Преимущества программирования:
– обеспечивает логически согласованную последовательность различных предпосылок;
– позволяет использовать различные виды информации;
– решает задачи большой размерности, учитывающие огромные объемы информации, различного типа ограничения и обеспечивающие реализацию многих альтернатив;
– решает задачи с известной степенью точности;
– может систематически изучаться;
– позволяет пояснить многие проблемы, связанные с разграничением задач и мерой ответственности между экспертами и политиками.

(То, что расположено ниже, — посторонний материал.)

(** Every character of the string form occurs in the parsed string. *)
Lemma toString_chars (format_id : QString) (c : QChar) :
  c ∈ toString (fromString format_id) -> c ∈ format_id.
Proof.
  intros Hc. destruct (decide (plus ∈ format_id)) as [Hplus|Hno].
  - apply join_chars in Hc as [->|(w & Hw & Hc)]; [done|].
    exact (split_skip_chars (QChar_eqb plus) format_id w c Hw Hc).
  - assert (Hfree : Forall (fun c => QChar_eqb plus c = false) format_id).
    { apply Forall_forall. intros x Hx. apply QChar_eqb_false. by intros ->. }
    unfold toString, fromString, split_skip in Hc. simpl in Hc.
    rewrite split_keep_one in Hc by done.
    destruct format_id as [|a format_id]; [done|].
    by rewrite filter_cons_True in Hc by done.
Qed.

Lemma compoundIds_toString (ws : QStringList) :
  Forall (fun w => w <> [] /\ Forall (fun c => QChar_eqb plus c = false) w) ws ->
  map toString (compoundIds (Make ws)) = ws.
Proof.
  unfold compoundIds. simpl. induction 1 as [|w ws [Hne Hfree] _ IH]; [done|].
  simpl. rewrite toString_atom by done. by rewrite IH.
Qed.
End FormatIdFacts.

(** C7. For every id built by the constructor from a string, parsing its
    string form gives the same id, equal to it under [operator==], and the
    string forms of its compound ids joined with ['+'] are its string
    form. *)
Theorem formatId_round_trip (format_id : QString) :
  let id := StreamFormatId.StreamFormatId format_id in
  StreamFormatId.StreamFormatId (StreamFormatId.toString id) = id
  /\ StreamFormatId.eqb
       (StreamFormatId.StreamFormatId (StreamFormatId.toString id)) id = true
  /\ join StreamFormatId.plus
       (map StreamFormatId.toString (StreamFormatId.compoundIds id))
     = StreamFormatId.toString id.
Proof.
  intros id.
  assert (Hsame : StreamFormatId.StreamFormatId (StreamFormatId.toString id) = id)
    by apply fromString_toString.
  split; [done|]. split.
  - rewrite Hsame. unfold StreamFormatId.eqb. by apply bool_decide_eq_true.
  - pose proof (fromString_atoms format_id) as Hatoms.
    unfold id, StreamFormatId.StreamFormatId.
    destruct (StreamFormatId.fromString format_id) as [ws]. simpl in Hatoms.
    by rewrite compoundIds_toString.
Qed.

(** C8, as the claim states it, fails: the constructor keeps the blanks of
    its argument, so the string form of the id built from ["137 +251"]
    holds the space U+0020. *)
Lemma formatId_keeps_whitespace :
  Latin1.isSpace 32%N = true
  /\ 32%N ∈ StreamFormatId.toString
              (StreamFormatId.StreamFormatId (QLatin1String "137 +251")).
Proof. split; [reflexivity|]. vm_compute. in_list. Qed.
Lemma run_completed (evs : list Event) (s : State) (paths : list string) :
  phase (call s) = Returned paths ->
  forallb is_resolved (promises (call s)) = true ->
  the_job (run s evs) = the_job s /\ phase (call (run s evs)) = Returned paths.
Proof.
  revert s. induction evs as [|ev evs IH]; intros s Hph Hall; [now split|].
  destruct (step_settled s ev) as [Hph' Hjob]; [now rewrite Hph|].
  pose proof (step_all_resolved s ev Hall) as Hps.
  destruct (IH (step s ev)) as [Hj Hp].
  - now rewrite Hph'.
  - now rewrite Hps.
  - change (run s (ev :: evs)) with (run (step s ev) evs). split; [|exact Hp].
    rewrite Hj. destruct Hjob as [-> | (i & pct & Hi & _)]; [reflexivity|].
    pose proof (all_resolved_lookup _ _ _ Hall Hi). discriminate.
Qed.

Lemma run_failed (evs : list Event) (s : State) (e : thrown) (j : Job.t) :
  phase (call s) = Threw e -> the_job s = Some j ->
  phase (call (run s evs)) = Threw e
  /\ exists p, the_job (run s evs) = Some (Job.set_progress p j).
Proof.
  revert s j. induction evs as [|ev evs IH]; intros s j Hph Hj.
  - change (run s []) with s. split; [exact Hph|].
    exists (Job.progress j). rewrite Hj. now destruct j.
  - destruct (step_settled s ev) as [Hph' Hjob]; [now rewrite Hph|].
    change (run s (ev :: evs)) with (run (step s ev) evs).
    rewrite Hj in Hjob. rewrite Hph in Hph'.
    destruct Hjob as [Hsame | (i & pct & _ & Hp)].
    + now apply IH.
    + destruct (IH (step s ev) _ Hph' Hp) as [Hq [p Hr]].
      split; [exact Hq|]. exists p. rewrite Hr. now destruct j.
Qed.

End Settled.

(** X6.  At every moment of a call the job object exists and still has
    the id and the video id it was created with, and the start time read at
    its creation. *)
Theorem job_identity_is_fixed `{Deps}
    (w : Service) (input dir video jobId : string) (evs : list Event) :
  exists j,
    the_job (run (convertToHLS w input dir video jobId) evs) = Some j
    /\ Job.id j = jobId /\ Job.videoId j = video
    /\ Job.startedAt j = Some (now w).
Proof.
  destruct (reachable_lifecycle w input dir video jobId evs)
    as (j & Hj & Hid & Hvid & Hstart & _).
  exists j. auto.
Qed.

(** X7.  While the status of the job is processing, the job is found
    under its id, whatever cleanups ran in between, and it has neither a
    completion time nor an error. *)
Theorem running_job_stays_registered `{Deps}
    (w : Service) (input dir video jobId : string) (evs : list Event) (j : Job.t) :
  let s := run (convertToHLS w input dir video jobId) evs in
  the_job s = Some j -> Job.status j = processing ->
  getProcessingJob (service s) jobId = Some j
  /\ Job.completedAt j = None /\ Job.error j = None.
Proof.
  intros s Hj Hst.
  destruct (reachable_lifecycle w input dir video jobId evs)
    as (j' & Hj' & _ & _ & _ & Hrun & _).
  fold s in Hj', Hrun. rewrite Hj in Hj'. injection Hj' as <-.
  destruct (Hrun Hst) as (Hnone & Herr & Hreg).
  unfold getProcessingJob. rewrite Hreg. auto.
Qed.
(** * session-samples / ai_search: ingestion pipeline and permission-aware search

  A shallow embedding of the Python sources
    02_Upload_PDF_Images/embedding_generator.py
    03_Upload_PDF_Permissions/entraid_auth.py
    03_Upload_PDF_Permissions/secure_search.py
    03_Upload_PDF_Permissions/search_uploader.py
  and the properties the specification states about them.

  Conventions.  A Python exception, an instance of [Exception], is a value
  of [exn]; a call that can raise returns [exn + A] ([inl] raises, [inr]
  returns).  The coroutines of the embedding client can also be ended by
  [asyncio.CancelledError], which is no [Exception]: they return
  [raised + A].  A [str] is a string of characters, each a code point up to
  U+00FF; texts with code points beyond that are outside the model, and
  [String.length] is Python's [len].  The outside world
  (HTTP endpoints, the identity graph, the search index, the wall clock) is
  an oracle record passed to the code; everything the code does with the
  answers is written out.  [async]/[await] is sequential composition: the
  properties below are about one call at a time. *)

From Stdlib Require Import ZArith Ascii String List Lia PrimFloat.
From stdpp Require Import gmap strings list fin_maps pretty.

Open Scope string_scope.

(** ** Python runtime glue *)

Module Py.

(** Classes of the [Exception] instances the sources meet: the ones their
    [except] clauses tell apart, and the ones the interpreter raises. *)
Inductive exn_class :=
| ClientError | HttpResponseError | KeyError | IndexError | AttributeError | OtherException.

Record exn := Raise { exn_cls : exn_class; exn_msg : string }.

(** [str(e)] *)
Definition str (e : exn) : string := exn_msg e.

(** [raise Exception(msg)] *)
Definition Exception (msg : string) : exn := Raise OtherException msg.

Definition is_client_error (e : exn) : bool :=
  match exn_cls e with ClientError => true | _ => false end.

(** [str.isspace] on one character: the whitespace code points up to
    U+00FF are U+0009..U+000D, U+001C..U+0020, U+0085 and U+00A0. *)
Definition isspace (c : ascii) : bool :=
  let n := nat_of_ascii c in
  ((9 <=? n)%nat && (n <=? 13)%nat) || ((28 <=? n)%nat && (n <=? 32)%nat)
  || (n =? 133)%nat || (n =? 160)%nat.

Fixpoint lstrip (s : string) : string :=
  match s with
  | String c s' => if isspace c then lstrip s' else s
  | EmptyString => EmptyString
  end.

Definition rstrip (s : string) : string :=
  String.rev (lstrip (String.rev s)).

(** [s.strip()] *)
Definition strip (s : string) : string := rstrip (lstrip s).

(** [sep.join(parts)] *)
Definition join (sep : string) (parts : list string) : string :=
  String.concat sep parts.

(** Objects read through [getattr(o, name, default)]: the two attributes
    [_execute_embedding_tasks] asks for. *)
Class HasAttrs (A : Type) := {
  getattr_id : A -> option string;
  getattr_image_id : A -> option string
}.

End Py.

Import Py.

(** ** 02_Upload_PDF_Images/embedding_generator.py *)

Module EmbeddingGen.

(** A component of a decoded JSON array: [int], [float], or anything else. *)
Inductive pyvalue := PyInt (z : Z) | PyFloat (f : float) | PyNonNumber.

(** [@dataclass EmbeddingResult] *)
Record EmbeddingResult := mkResult {
  chunk_id : string;
  embedding : list pyvalue;
  success : bool;
  content_type : string;
  error : option string
}.
(** * MobileNetV3 with instance whitening: a shallow embedding of
      [network/MobilenetV3.py] and the properties of its plumbing.

    Tensors are abstracted to their shapes; Python objects that the code
    mutates in place (the [InvertedResidualConfig] records and the list
    used as whitening accumulator) live in an explicit store, so that
    aliasing is visible; [print] writes to a log kept in the same store. *)

From Stdlib Require Import ZArith Bool SpecFloat String List Lia.
From stdpp Require Import base option list gmap pretty.

Local Open Scope Z_scope.
Set Warnings "-register-all".

(** ** Python runtime: exceptions, values, the store *)

Inductive exn :=
| TypeError (msg : string)
| ValueError (msg : string)
| IndexError (msg : string)
| AttributeError (msg : string)
| RuntimeError (msg : string)
| ZeroDivisionError (msg : string)
| OverflowError (msg : string).

Inductive result (A : Type) :=
| Ok (a : A)
| Raise (e : exn).
Arguments Ok {A} a.
Arguments Raise {A} e.

Definition is_raise {A} (r : result A) : bool :=
  match r with Ok _ => false | Raise _ => true end.

Definition loc := nat.

(** A value handed between blocks.  [VSeq] is a tuple, or a list that this
    code only reads (the [[x, w_arr]] a block returns); [VRef] is a
    reference to a list object of the store, the only kind of object the
    forward passes mutate ([w_arr.append]). *)
Inductive value :=
| VNone
| VTensor (shape : list Z)
| VSeq (items : list value)
| VRef (l : loc).

Inductive activation_fn := ReLU | Hardswish | Hardsigmoid | Sigmoid.

(** The leaf [torch.nn] modules the file instantiates, with the
    constructor arguments it passes. *)
Inductive TorchModule :=
| Conv2d (in_channels out_channels kernel_size stride padding dilation groups : Z)
         (bias : bool)
| BatchNorm2d (num_features : Z)
| InstanceNorm2d (num_features : Z) (affine : bool)
| InstanceWhitening (dim : Z)
| Activation (f : activation_fn)
| EmptySequential
| AdaptiveAvgPool2d (output_size : Z)
| Linear (in_features out_features : Z)
| Dropout.
(** * Verification of the openneuro-py download engine

    Shallow embedding of [openneuro/download.py]: the include/exclude
    selection loop of [download], the directory walker
    [_iterate_filenames], the per-file decision of [_download_file] and
    [_retrieve_and_write_to_disk], the semaphore discipline of
    [_download_file]/[_retry_download], the local revision probe
    [_get_local_tag], and the revision check of [download]. *)

From Stdlib Require Import String Ascii List Bool Arith NArith Lia.
From Stdlib Require Import Numbers.DecimalString.
Set Warnings "-register-all".
Import ListNotations.
Open Scope string_scope.
Open Scope list_scope.

(* ================================================================= *)
(** ** Python [fnmatch.fnmatch] (POSIX, [os.path.normcase] is the identity)

    [fnmatch.translate] turns the pattern into a regular expression:
    [*] becomes [.*] (runs of [*] are collapsed), [?] becomes [.],
    a bracket expression becomes a character class, every other
    character is literal. The expression is matched against the whole
    name with [re.DOTALL], so [*] and [?] also match [/]. *)
Module Glob.

(** An atom of the character class text produced by [translate]:
    a character, and whether it is an unescaped [-] (a range
    separator); escaped characters ([\\], [\-]) are plain. *)
Definition atom := (ascii * bool)%type.

Inductive citem := CSingle (c : ascii) | CRange (lo hi : ascii).

Inductive tok :=
| TStar
| TAny
| TLit (c : ascii)
| TClass (negated : bool) (items : list citem)
| TNever.

Definition dash : ascii := "-"%char.
Definition bang : ascii := "!"%char.
Definition rbracket : ascii := "]"%char.

(** The regular-expression parser reading a class body: [x-y] is a
    range, anything else one character. *)
Fixpoint parse_class (l : list atom) : list citem :=
  match l with
  | a :: (_, true) :: b :: rest => CRange (fst a) (fst b) :: parse_class rest
  | a :: rest => CSingle (fst a) :: parse_class rest
  | [] => []
  end.

Definition in_citem (c : ascii) (it : citem) : bool :=
  match it with
  | CSingle d => Ascii.eqb c d
  | CRange lo hi => Nat.leb (nat_of_ascii lo) (nat_of_ascii c) && Nat.leb (nat_of_ascii c) (nat_of_ascii hi)
  end.

(** [k = pat.find('-', k, j)] on the bracket body [stuff]. *)
Fixpoint find_dash (k : nat) (s : list ascii) : option nat :=
  match s with
  | [] => None
  | c :: s' =>
      match k with
      | S k' => option_map S (find_dash k' s')
      | O => if Ascii.eqb c dash then Some 0 else option_map S (find_dash 0 s')
      end
  end.

Definition slice (a b : nat) (s : list ascii) : list ascii := firstn (b - a) (skipn a s).

(** The chunk loop of [translate]: [chunks.append(pat[i:k]); i = k+1;
    k = k+3], on a body of length [j]; [fuel] bounds the iterations. *)
Fixpoint chunk_loop (fuel : nat) (stuff : list ascii) (i k : nat)
  : list (list ascii) * nat :=
  match fuel with
  | O => ([], i)
  | S fuel' =>
      match find_dash k stuff with
      | None => ([], i)
      | Some p =>
          let '(cs, i') := chunk_loop fuel' stuff (p + 1) (p + 3) in
          (slice i p stuff :: cs, i')
      end
  end.

Definition last_char (l : list ascii) : ascii := last l "000"%char.
Definition first_char (l : list ascii) : ascii := hd "000"%char l.

(** [for k in range(len(chunks)-1, 0, -1): if chunks[k-1][-1] >
    chunks[k][0]: chunks[k-1] = chunks[k-1][:-1] + chunks[k][1:];
    del chunks[k]]; the loop runs from the right end, written here as
    a right fold. *)
Fixpoint merge_ranges (cs : list (list ascii)) : list (list ascii) :=
  match cs with
  | [] => []
  | [c] => [c]
  | c :: cs' =>
      match merge_ranges cs' with
      | d :: ds =>
          if Nat.ltb (nat_of_ascii (first_char d)) (nat_of_ascii (last_char c))
          then (removelast c ++ tl d) :: ds
          else c :: d :: ds
      | [] => [c]
      end
  end.

Definition lit_atoms (l : list ascii) : list atom := map (fun c => (c, false)) l.

Fixpoint join_chunks (cs : list (list ascii)) : list atom :=
  match cs with
  | [] => []
  | [c] => lit_atoms c
  | c :: cs' => lit_atoms c ++ (dash, true) :: join_chunks cs'
  end.

(** The class text for a bracket body [stuff = pat[i:j]]. *)
Definition class_atoms (stuff : list ascii) : list atom :=
  if negb (existsb (Ascii.eqb dash) stuff) then lit_atoms stuff
  else
    let k0 := match stuff with c :: _ => if Ascii.eqb c bang then 2 else 1 | [] => 1 end in
    let '(cs, i) := chunk_loop (length stuff) stuff 0 k0 in
    let chunk := skipn i stuff in
    let chunks :=
      match chunk with
      | [] => removelast cs ++ [last cs [] ++ [dash]]
      | _ => cs ++ [chunk]
      end in
    join_chunks (merge_ranges chunks).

Использование экономико-математических методов предполагает формализованное описание экономического процесса и следующие этапы построения модели:
1) формулируется предмет и цели исследования;
2) в экономической системе выделяются структурные или функциональные элементы, соответствующие данной цели, выявляются наиболее важные качественные характеристики этих элементов;
3) словесно, качественно описываются взаимосвязи между элементами модели;
4) вводятся символические обозначения для учитываемых характеристик экономического объекта и формализуются взаимосвязи между ними. Тем самым формулируется математическая модель;
5) проводятся расчеты математической модели и анализируются полученные решения.
Целевая функция описывает цель оптимизации и представляет собой зависимость показателей, по которым ведется оптимизация, от независимых переменных. Влияние каждой из переменных на величину целевой функции выражается коэффициентом – значением показателя, экстремум которого используется в качестве критерия оптимальности. Система ограничений отражает объективные экономические связи и зависимости в виде системы равенств и неравенств.
В экономико-математическом анализе используется широкий спектр математических методов. Наиболее простым является метод линейного программирования – направление математики, изучающее методы решения задач на экстремальные значения, которые характеризуются линейной зависимостью между переменными (неизвестными величинами) и линейным критерием. Необходимым условием постановки задачи является: 1) ограничение на ресурсы; 2) выбор количественно оцениваемого критерия оптимального плана.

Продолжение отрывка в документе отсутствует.